What the Hell Is Going On With Dominick Barlow and Paul George?
AU on two guys reminding us always "IF the Sixers get healthy," not "when."
It was remarkable how freeing that 4-0 start felt from the ghosts of Sixers past. Racing up and down the court, with athleticism to spare. Shooting from all over the place, with guards on guards on guards on guards. Beating the Celtics in Boston on opening night. Pulling so many comeback wins and clutch wins out of their collective asses that you would think they all had a Kyle Lowry amount of extra room back there. Sure, it’s been a rollercoaster with Joel and the defense has been fashionably late in general, but for those of us who worried about 2025-26 being 2024-25 Deluxe Edition, it had been an extremely satisfying departure.

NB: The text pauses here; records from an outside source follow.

(** * vue-i18n-convert: text-to-key resolution and source rewriting

    A shallow embedding of the conversion engine of vue-i18n-convert
    (utils.js, templateParser.js, scriptParser.js), followed by the
    properties of its specification, proved about the embedding.

    JavaScript strings are sequences of UTF-16 code units; they are
    modelled as [list N], one number per code unit.  The translation map
    is a [gmap] from text to a key or an ordered array of keys, the set of
    unmatched texts is an insertion-ordered list without duplicates, and
    the module-level variables of utils.js form one [state] record that is
    threaded through every call. *)

From Stdlib Require Import Ascii.
From stdpp Require Import gmap list strings pretty.

Open Scope N_scope.

(** ** JavaScript strings *)

Abbreviation jsstring := (list N).

(** An ASCII literal of the source, as code units. *)
Fixpoint lit (s : string) : jsstring :=
  match s with
  | EmptyString => []
  | String a r => N_of_ascii a :: lit r
  end.
Arguments lit s%_string.

(** [String.prototype.startsWith]. *)
Fixpoint startsWith (p s : jsstring) : bool :=
  match p, s with
  | [], _ => true
  | _ :: _, [] => false
  | a :: p', b :: s' => (a =? b) && startsWith p' s'
  end.

(** [String.prototype.endsWith]. *)
Definition endsWith (p s : jsstring) : bool :=
  startsWith (rev p) (rev s).

(** [str.slice(0, -1)]: all code units but the last. *)
Definition sliceInit (s : jsstring) : jsstring := removelast s.

(** [String.prototype.includes]. *)
Fixpoint includes (p s : jsstring) : bool :=
  startsWith p s ||
  match s with
  | [] => false
  | _ :: s' => includes p s'
  end.

(** White space and line terminators removed by [String.prototype.trim]. *)
Definition isWhiteSpace (c : N) : bool :=
  (c =? 0x9) || (c =? 0xA) || (c =? 0xB) || (c =? 0xC) || (c =? 0xD) ||
  (c =? 0x20) || (c =? 0xA0) || (c =? 0x1680) ||
  ((0x2000 <=? c) && (c <=? 0x200A)) ||
  (c =? 0x2028) || (c =? 0x2029) || (c =? 0x202F) || (c =? 0x205F) ||
  (c =? 0x3000) || (c =? 0xFEFF).

Fixpoint trimStart (s : jsstring) : jsstring :=
  match s with
  | [] => []
  | c :: s' => if isWhiteSpace c then trimStart s' else s
  end.

Definition trimEnd (s : jsstring) : jsstring := rev (trimStart (rev s)).

(** [String.prototype.trim]. *)
Definition trim (s : jsstring) : jsstring := trimEnd (trimStart s).

(** The regular expression class [\d]. *)
Definition isDigit (c : N) : bool := (0x30 <=? c) && (c <=? 0x39).

(** The regular expression class [[一-龥]]. *)
Definition isChineseChar (c : N) : bool := (0x4E00 <=? c) && (c <=? 0x9FA5).

(** The two colons recognised as a suffix. *)
Definition fullwidthColon : N := 0xFF1A.
Definition asciiColon : N := 0x3A.

(** ** utils.js: classification and normalisation *)

(** [isOnlyChinese]: true iff the trimmed string is not empty, is not made
    of digits only, and contains a character of U+4E00..U+9FA5. *)
Definition isOnlyChinese (str : jsstring) : bool :=
  match str with
  | [] => false
  | _ =>
    let str := trim str in
    if (length str =? 0)%nat then false
    else if forallb isDigit str then false
    else existsb isChineseChar str
  end.

(** [cleanString]. *)
Definition cleanString (str : jsstring) : jsstring :=
  match str with
  | [] => []
  | _ => trim str
  end.

(** Result of [detectColonSuffix]. *)
Record ColonSuffix := {
  hasColonSuffix : bool;
  colonChar : jsstring;
  textWithoutColon : jsstring
}.

(** [detectColonSuffix]. *)
Definition detectColonSuffix (str : jsstring) : ColonSuffix :=
  match str with
  | [] => {| hasColonSuffix := false; colonChar := []; textWithoutColon := str |}
  | _ =>
    if endsWith [fullwidthColon] str then
      {| hasColonSuffix := true; colonChar := [fullwidthColon];
         textWithoutColon := sliceInit str |}
    else if endsWith [asciiColon] str then
      {| hasColonSuffix := true; colonChar := [asciiColon];
         textWithoutColon := sliceInit str |}
    else
      {| hasColonSuffix := false; colonChar := []; textWithoutColon := str |}
  end.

Well, now we’re back. Not totally of course — hell, we could lose out through November and still start December with more wins than we had at that point last year. But things are starting to feel a little more familiar. We’ve lost three games out of four, including a Cup Game to the C’s and a classic Sixers back to back of one game we should have won and another where we were basically drawing dead from the opening tip. And now we’ve got the curious case of Dominick Barlow and Paul George, with their mysterious injuries and ambiguous return-to-play timetables. Now we’re really getting Sixersy.
Paul George’s injury stuff maybe isn’t as perplexing as it is just frustrating, though I still don’t think we really even know what he originally did during his summertime workout that required him to get arthroscopic knee surgery months before preseason even started. Certainly we thought he’d be back by now — or at least that we’d be able to pencil in an expected return date somewhere on our calendars. But despite PG practicing with the team and engaging in high-stakes shooting contests with Jared McCain, Mike’s continued predictions that every next game will be the game of his imminent return have thusfar gone invalidated.
Indeed, the team has already announced that Paul will be out for both games of this weekend’s back-to-back while doctors meet with him to determine if “the last hurdle” has been cleared in his progress. From there, it will no doubt only be a matter of weeks until we get word that his ramping up will enter Phase Two, and if he still feels good at that point, maybe we’ll even get a vague suggestion of him eyeing a potential return to the lineup before the New Year.
Anyway, as vexing as that tortoise crawl back to active duty may be, it’s got nothing on the Dominick Barlow situation. Barlow played just enough in his one and a half healthy games to start the season to become a new fan favorite — and by that I mean I tweeted one thing about how much I appreciated that he clearly didn’t give a fuck about being totally ignored in the Sixers’ half-court offense — before hitting the locker room early against Charlotte with an “elbow contusion.” Bummer about him missing the rest of the game when he’d been playing well, we all agreed, but “elbow contusion” sounded not particularly tragic; surely he’d be back for the next game against Orlando, or at absolute worst the game after that against Washington.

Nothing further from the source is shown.